For 15 agents, the optimal parameter choice for $\varepsilon$ is 0.05, when the complexity of the environment is at a low level. This parameter produces the fastest decline rates of the average episode length curves and yields the highest overall reward. However, in scenarios with high environmental complexity (20 agents), which is shown in Fig. 9b, d, f, MAPPO-ALR with $\varepsilon = 0.05$ fails to learn an optimal policy within a reasonable timeframe. $\varepsilon = 0.2$ produces a better result. It is because when the agents’ policy undergoes less change with each update, learning speed is moderated.

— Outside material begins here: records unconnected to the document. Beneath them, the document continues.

Lemma lone_quote_cell_witness :
  CSVRow.new (join "," (["a"] ++ String "'" EmptyString :: ["b'"; "c"])) "," "'" 1
  = Ok (CSVRow.mk 1 (["a"] ++ EmptyString :: ["b'"; "c"]) "," "'").
Proof.
  apply (lone_quote_cell ["a"] ["b'"; "c"] "," "'" 1);
    [discriminate | reflexivity].
Defined.

(** * Numeric conversion for every numeric target type *)

Lemma extract_signed_extract (t : inttype) (strm : istream) :
  extract t strm = Numeric.extract_signed (int_min t) (int_max t) strm.
Proof. reflexivity. Qed.

(** On the signed types of the schema the two embeddings of
    [convertFromString] agree. *)
Lemma convertFromString_numeric (str : string) :
  (forall z, convertFromString (Tnum Tshort) str = Ok (Vnum Tshort z) <->
             Numeric.convertFromString Numeric.Short str = Ok (Numeric.Integer z)) /\
  (forall z, convertFromString (Tnum Tint) str = Ok (Vnum Tint z) <->
             Numeric.convertFromString Numeric.Int str = Ok (Numeric.Integer z)) /\
  (forall z, convertFromString (Tnum Tlong) str = Ok (Vnum Tlong z) <->
             Numeric.convertFromString Numeric.Long str = Ok (Numeric.Integer z)).
Proof.
  repeat split;
    unfold convertFromString, Numeric.convertFromString, Numeric.extract;
    cbn [Numeric.kind_of]; rewrite extract_signed_extract;
    cbn [int_min int_max];
    match goal with
    | |- context [Numeric.extract_signed ?lo ?hi ?x] =>
        destruct (Numeric.extract_signed lo hi x) as [ss [v|]]
    end; cbn [option_map];
    destruct (fail ss || negb (eof ss)); try discriminate;
    intros H; injection H as <-; reflexivity.
Qed.
















(** [pandas.core.sorting.nargsort] on a column without missing values:
    for [ascending=False] the column is reversed, sorted, and the
    positions found are mapped back and reversed. *)
Definition nargsort {K : Type} (less : K -> K -> bool) (ascending : bool)
  (items : list K) : list nat :=
  if ascending then Numpy.argsort less items
  else
    let n := List.length items in
    rev (map (fun p => (n - 1 - p)%nat) (Numpy.argsort less (rev items))).

(** [df.take(indexer)] *)
Definition take {Row : Type} (indexer : list nat) (df : list Row) : list Row :=
  flat_map (fun i => match nth_error df i with
                     | Some r => [r]
                     | None => []
                     end) indexer.

(** The two facts that numpy documents of [argsort]: the positions
    returned are a rearrangement of [0 .. n-1], and the keys taken at
    them are in order. *)
Definition rearranges (indexer : list nat) (n : nat) : bool :=
  (List.length indexer =? n)%nat
  && forallb (fun i => existsb (Nat.eqb i) indexer) (seq 0 n).

Fixpoint in_order {K : Type} (le : K -> K -> bool) (keys : list K) : bool :=
  match keys with
  | a :: (b :: _) as rest => le a b && in_order le rest
  | _ => true
  end.

(** [df.sort_values(by)] with the default [kind]: the frame taken at the
    positions of [nargsort].  The result is tested for the two facts
    above, which makes the function an implementation of the interface
    of [sort_values] without a proof that the introsort sorts; were the
    test to fail, the rows would be sorted by insertion. *)
Definition sort_values_quicksort {Row K : Type} (by_col : Row -> K)
  (le less : K -> K -> bool) (ascending : bool) (df : list Row) : list Row :=
  let indexer := nargsort less ascending (map by_col df) in
  let sorted := take indexer df in
  if rearranges indexer (List.length df) && in_order le (map by_col sorted)
  then sorted
  else Pandas.insertion_sort by_col le df.

(** The strict orders of numpy on a column of timestamps and on a
    column of means. *)
Definition datetime_less (a b : Z) : bool := a <? b.

Definition double_less (a b : Q) : bool := negb (Qle_bool b a).

End Sorting.

Module PandasSeries.
Lemma setters_only_configure_witness :
  fst (spiSetSpeed K_ok 3 500000 []) = 0
  /\ config_log (snd (spiSetSpeed K_ok 3 500000 [])) =
       [ (3, SPI_IOC_WR_MAX_SPEED_HZ, 500000);
         (3, SPI_IOC_RD_MAX_SPEED_HZ, 500000) ].
Proof.
  assert (H : fst (spiSetSpeed K_ok 3 500000 []) = 0) by reflexivity.
  split; [exact H|].
  destruct (setters_only_configure K_ok [] 3 500000) as [_ [S _]].
  destruct S as [_ [_ [S _]]].
  exact (S H).
Defined.
(** * UserSettings: the settings store of n8n-core

    A shallow embedding of [packages/core/src/UserSettings.ts] and the
    properties of its settings life cycle.

    The module runs on a JavaScript runtime.  The parts of that runtime the
    module touches are modelled first, each as the module sees it:

    - [path]: the POSIX flavour of Node's [path.join] and [path.dirname],
      behind an interface, since the module only calls the two functions;
    - [JSON] text: a printer following [JSON.stringify], with and without
      indentation, and a parser following [JSON.parse];
    - the object heap, because documents are shared mutable objects;
    - [fs] (files and directories indexed by path, and a log of the calls
      made), [crypto] ([randomBytes], base64) and [console].

    The module's own functions come after, one definition per exported
    function, in a state-and-exception monad over the world.

    Limits of the model.  Numbers are integers and strings are sequences of
    8-bit characters; the parser rejects a [\uXXXX] escape above 255 and a
    number with a fraction or an exponent.  Objects carry their own
    properties only: no prototype chain, no accessor, no property
    attribute; keys keep their insertion order (JavaScript lists the keys
    that are array indices first, the model does not).  A path names a
    node of the disk as it is spelled.  There is one thread of control: an
    awaited promise runs to completion before the next statement. *)

From Stdlib Require Import ZArith Ascii String Lia.
From Stdlib Require Import DecimalFacts DecimalPos.
From stdpp Require Import base option list gmap strings.

Local Open Scope stdpp_scope.

(** ** The constants imported from the package index

    [UserSettings.ts] imports five string constants from ['.'].  Their values
    are declared elsewhere in the package, so the definitions below take
    them as parameters. *)

Class Index := {
  ENCRYPTION_KEY_ENV_OVERWRITE : string;
  EXTENSIONS_SUBDIRECTORY : string;
  USER_FOLDER_ENV_OVERWRITE : string;
  USER_SETTINGS_FILE_NAME : string;
  USER_SETTINGS_SUBFOLDER : string;
}.

(** ** Node's [path] module, POSIX flavour *)

Module PosixPath.

Definition slash : ascii := "/"%char.

Definition is_slash (c : ascii) : bool := Ascii.eqb c slash.

(** The segments of a path: the pieces between separators. *)
Fixpoint split_acc (cur : list ascii) (cs : list ascii) : list (list ascii) :=
  match cs with
  | [] => [rev cur]
  | c :: cs' =>
      if is_slash c then rev cur :: split_acc [] cs'
      else split_acc (c :: cur) cs'
  end.

Definition segments (p : string) : list (list ascii) :=
  split_acc [] (list_ascii_of_string p).

Definition dot : list ascii := ["."%char].
Definition dotdot : list ascii := ["."%char; "."%char].

Definition seg_eqb (a b : list ascii) : bool :=
  bool_decide (a = b).

(** [normalizeString]: the result is kept as a stack of segments, last
    segment first. *)
Definition push_segment (allowAboveRoot : bool)
    (res : list (list ascii)) (seg : list ascii) : list (list ascii) :=
  if seg_eqb seg [] || seg_eqb seg dot then res
  else if seg_eqb seg dotdot then
    match res with
    | top :: below =>
        if seg_eqb top dotdot
        then (if allowAboveRoot then dotdot :: res else res)
        else below
    | [] => if allowAboveRoot then [dotdot] else []
    end
  else seg :: res.

Fixpoint join_segments (segs : list (list ascii)) : list ascii :=
  match segs with
  | [] => []
  | [s] => s
  | s :: rest => s ++ slash :: join_segments rest
  end.

Definition normalizeString (p : string) (allowAboveRoot : bool) : list ascii :=
  join_segments (rev (fold_left (push_segment allowAboveRoot) (segments p) [])).

Definition last_is_slash (p : string) : bool :=
  match rev (list_ascii_of_string p) with
  | c :: _ => is_slash c
  | [] => false
  end.

Definition normalize (p : string) : string :=
  match p with
  | EmptyString => "."
  | String c0 _ =>
      let isAbsolute := is_slash c0 in
      let trailingSeparator := last_is_slash p in
      let res := normalizeString p (negb isAbsolute) in
      match res with
      | [] =>
          if isAbsolute then "/"
          else if trailingSeparator then "./" else "."
      | _ =>
          let res' := if trailingSeparator then res ++ [slash] else res in
          string_of_list_ascii (if isAbsolute then slash :: res' else res')
      end
  end.

(** [path.join(a, b)]: the non-empty arguments, joined by a separator and
    normalised. *)
Definition join (a b : string) : string :=
  match a, b with
  | EmptyString, EmptyString => "."
  | EmptyString, _ => normalize b
  | _, EmptyString => normalize a
  | _, _ => normalize (a +:+ "/" +:+ b)
  end.

Fixpoint drop_while (f : ascii -> bool) (cs : list ascii) : list ascii :=
  match cs with
  | c :: cs' => if f c then drop_while f cs' else cs
  | [] => []
  end.

(** [path.dirname]: the scan runs from the last character down to index 1;
    it skips the trailing separators, then the last segment, and cuts at
    the separator before it. *)
Definition dirname (p : string) : string :=
  match p with
  | EmptyString => "."
  | String c0 tl =>
      let hasRoot := is_slash c0 in
      let scan := drop_while (fun c => negb (is_slash c))
                    (drop_while is_slash (rev (list_ascii_of_string tl))) in
      match scan with
      | [] => if hasRoot then "/" else "."
      | _ :: before =>
          match before with
          | [] => if hasRoot then "//" else String c0 EmptyString
          | _ => String c0 (string_of_list_ascii (rev before))
          end
      end
  end.

End PosixPath.

(** The module is written against [path.join] and [path.dirname]; which
    implementation [path] resolves to depends on the platform. *)
Class PathApi := {
  path_join : string -> string -> string;
  path_dirname : string -> string;
}.

Definition posix : PathApi :=
  {| path_join := PosixPath.join; path_dirname := PosixPath.dirname |}.

(** ** [process]: environment, platform, working directory *)

Record Process := {
  env : gmap string string;
  platform : string;
  cwd : string;
}.

(** ** JSON documents *)

Set Warnings "-register-all".
Inductive json :=
  | JNull
  | JBool (b : bool)
  | JNum (n : Z)
  | JStr (s : string)
  | JArr (items : list json)
  | JObj (members : list (string * json)).

(** Objects as ordered lists of properties: [obj_set] overwrites a property
    in place or adds it at the end, [obj_get] reads it. *)
Fixpoint obj_set {V} (k : string) (v : V) (ps : list (string * V))
    : list (string * V) :=
  match ps with
  | [] => [(k, v)]
  | (k', v') :: ps' =>
      if decide (k = k') then (k, v) :: ps' else (k', v') :: obj_set k v ps'
  end.

Fixpoint obj_get {V} (k : string) (ps : list (string * V)) : option V :=
  match ps with
  | [] => None
  | (k', v') :: ps' => if decide (k = k') then Some v' else obj_get k ps'
  end.

(** The properties of [source] assigned onto [target], one after the
    other. *)
Definition obj_assign {V} (target source : list (string * V))
    : list (string * V) :=
  fold_left (fun acc kv => obj_set kv.1 kv.2 acc) source target.

Definition obj_of_entries {V} (ms : list (string * V)) : list (string * V) :=
  obj_assign [] ms.

Module JSON.

Definition quote_char : ascii := "034"%char.
Definition backslash : ascii := "092"%char.
Definition nl : ascii := "010"%char.
Definition tab : ascii := "009"%char.

(** *** Printing *)

Fixpoint print_uint (d : Decimal.uint) (k : string) : string :=
  match d with
  | Decimal.Nil => k
  | Decimal.D0 d' => String "0" (print_uint d' k)
  | Decimal.D1 d' => String "1" (print_uint d' k)
  | Decimal.D2 d' => String "2" (print_uint d' k)
  | Decimal.D3 d' => String "3" (print_uint d' k)
  | Decimal.D4 d' => String "4" (print_uint d' k)
  | Decimal.D5 d' => String "5" (print_uint d' k)
  | Decimal.D6 d' => String "6" (print_uint d' k)
  | Decimal.D7 d' => String "7" (print_uint d' k)
  | Decimal.D8 d' => String "8" (print_uint d' k)
  | Decimal.D9 d' => String "9" (print_uint d' k)
  end.

Definition print_int (n : Z) (k : string) : string :=
  match n with
  | Z0 => String "0" k
  | Zpos p => print_uint (Pos.to_uint p) k
  | Zneg p => String "-" (print_uint (Pos.to_uint p) k)
  end.

Definition hex_digit (n : N) : ascii :=
  match n with
  | 0 => "0" | 1 => "1" | 2 => "2" | 3 => "3" | 4 => "4" | 5 => "5"
  | 6 => "6" | 7 => "7" | 8 => "8" | 9 => "9" | 10 => "a" | 11 => "b"
  | 12 => "c" | 13 => "d" | 14 => "e" | _ => "f"
  end%N%char.

(** [QuoteJSONString]: the two-character escapes, [\u00XX] for the other
    control characters, every other character as it is. *)
Definition escape_char (c : ascii) (k : string) : string :=
  let n := N_of_ascii c in
  if decide (c = quote_char) then String backslash (String quote_char k)
  else if decide (c = backslash) then String backslash (String backslash k)
  else if decide (n = 8%N) then String backslash (String "b" k)
  else if decide (n = 12%N) then String backslash (String "f" k)
  else if decide (n = 10%N) then String backslash (String "n" k)
  else if decide (n = 13%N) then String backslash (String "r" k)
  else if decide (n = 9%N) then String backslash (String "t" k)
  else if (n <? 32)%N then
    String backslash (String "u" (String "0" (String "0"
      (String (hex_digit (n / 16)) (String (hex_digit (n mod 16)) k)))))
  else String c k.

Fixpoint escape (s : string) (k : string) : string :=
  match s with
  | EmptyString => k
  | String c s' => escape_char c (escape s' k)
  end.

Definition quote (s : string) (k : string) : string :=
  String quote_char (escape s (String quote_char k)).

(** The characters of [p], then [k]. *)
Fixpoint emit (p : string) (k : string) : string :=
  match p with
  | EmptyString => k
  | String c p' => String c (emit p' k)
  end.

Fixpoint tabs (n : nat) (k : string) : string :=
  match n with
  | O => k
  | S n' => String tab (tabs n' k)
  end.

(** [gap] tells whether the text is indented:
    [JSON.stringify(v, null, '\t')] puts every element on a line of its
    own, one tab per level, and a space after a colon;
    [JSON.stringify(v)] puts no white space at all. *)
Definition newline (gap : bool) (ind : nat) (k : string) : string :=
  if gap then String nl (tabs ind k) else k.

Definition colon (gap : bool) (k : string) : string :=
  String ":" (if gap then String " " k else k).

Section containers.
Variable gap : bool.
Variable pr : json -> string -> string.

(** What follows the first element of an array: the other elements,
    each after a comma, then the closing bracket one level up. *)
Fixpoint print_items (ind : nat) (k : string) (l : list json) : string :=
  match l with
  | [] => newline gap ind (String "]" k)
  | y :: l' =>
      String "," (newline gap (S ind) (pr y (print_items ind k l')))
  end.

Fixpoint print_members (ind : nat) (k : string)
    (l : list (string * json)) : string :=
  match l with
  | [] => newline gap ind (String "}" k)
  | m :: l' =>
      String "," (newline gap (S ind) (quote m.1 (colon gap
        (pr m.2 (print_members ind k l')))))
  end.
End containers.

(** [print gap ind v k]: the text of [v] at nesting level [ind], followed
    by [k]. *)
Fixpoint print (gap : bool) (ind : nat) (v : json) (k : string) : string :=
  match v with
  | JNull => emit "null" k
  | JBool true => emit "true" k
  | JBool false => emit "false" k
  | JNum n => print_int n k
  | JStr s => quote s k
  | JArr [] => emit "[]" k
  | JArr (x :: xs) =>
      String "[" (newline gap (S ind)
        (print gap (S ind) x
           (print_items gap (print gap (S ind)) ind k xs)))
  | JObj [] => emit "{}" k
  | JObj (m :: ms) =>
      String "{" (newline gap (S ind) (quote m.1 (colon gap
        (print gap (S ind) m.2
           (print_members gap (print gap (S ind)) ind k ms)))))
  end.

(** [stringify true v] is [JSON.stringify(v, null, '\t')] and
    [stringify false v] is [JSON.stringify(v)], on a JSON tree. *)
Definition stringify (gap : bool) (v : json) : string := print gap 0 v "".

(** *** Parsing *)

Definition is_ws (c : ascii) : bool :=
  let n := N_of_ascii c in
  (n =? 32)%N || (n =? 9)%N || (n =? 10)%N || (n =? 13)%N.

Fixpoint skip_ws (s : string) : string :=
  match s with
  | String c r => if is_ws c then skip_ws r else s
  | EmptyString => EmptyString
  end.

Fixpoint strip_prefix (p s : string) : option string :=
  match p with
  | EmptyString => Some s
  | String c p' =>
      match s with
      | String c' s' => if Ascii.eqb c c' then strip_prefix p' s' else None
      | EmptyString => None
      end
  end.

Definition digit_of (c : ascii) : option (Decimal.uint -> Decimal.uint) :=
  match N_of_ascii c with
  | 48 => Some Decimal.D0 | 49 => Some Decimal.D1 | 50 => Some Decimal.D2
  | 51 => Some Decimal.D3 | 52 => Some Decimal.D4 | 53 => Some Decimal.D5
  | 54 => Some Decimal.D6 | 55 => Some Decimal.D7 | 56 => Some Decimal.D8
  | 57 => Some Decimal.D9 | _ => None
  end%N.

Fixpoint read_digits (s : string) : Decimal.uint * string :=
  match s with
  | String c r =>
      match digit_of c with
      | Some mk => let '(d, r') := read_digits r in (mk d, r')
      | None => (Decimal.Nil, s)
      end
  | EmptyString => (Decimal.Nil, EmptyString)
  end.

In references, [35] holds the idea that PPO’s performance depends heavily on the optimization trick, not on the core clipping mechanism. However, [15] draws a completely different conclusion. Although the clipping mechanism of PPO could not strictly restrict the likelihood ratio within the predefined clipping range, it could somewhat take effect on restricting the policy and benefit the policy learning. To further explore this aspect, we conduct experiments by modifying the clipping parameter and introducing a looser clipping setting. Specifically, when we set $\varepsilon$ to a higher value (i.e. $\varepsilon = 0.5$), effectively loosening the clipping range, we observed notable effects on the performance of both MAPPO-ALR and MAPPOS. In these experiments, as $\varepsilon$ increased, the performance of both algorithms deteriorates (Fig. 10, Tables 6, 7). However, it's worth noting that MAPPO-ALR exhibits the ability to maintain stability and efficiency even under looser clipping conditions compared to MAPPOS.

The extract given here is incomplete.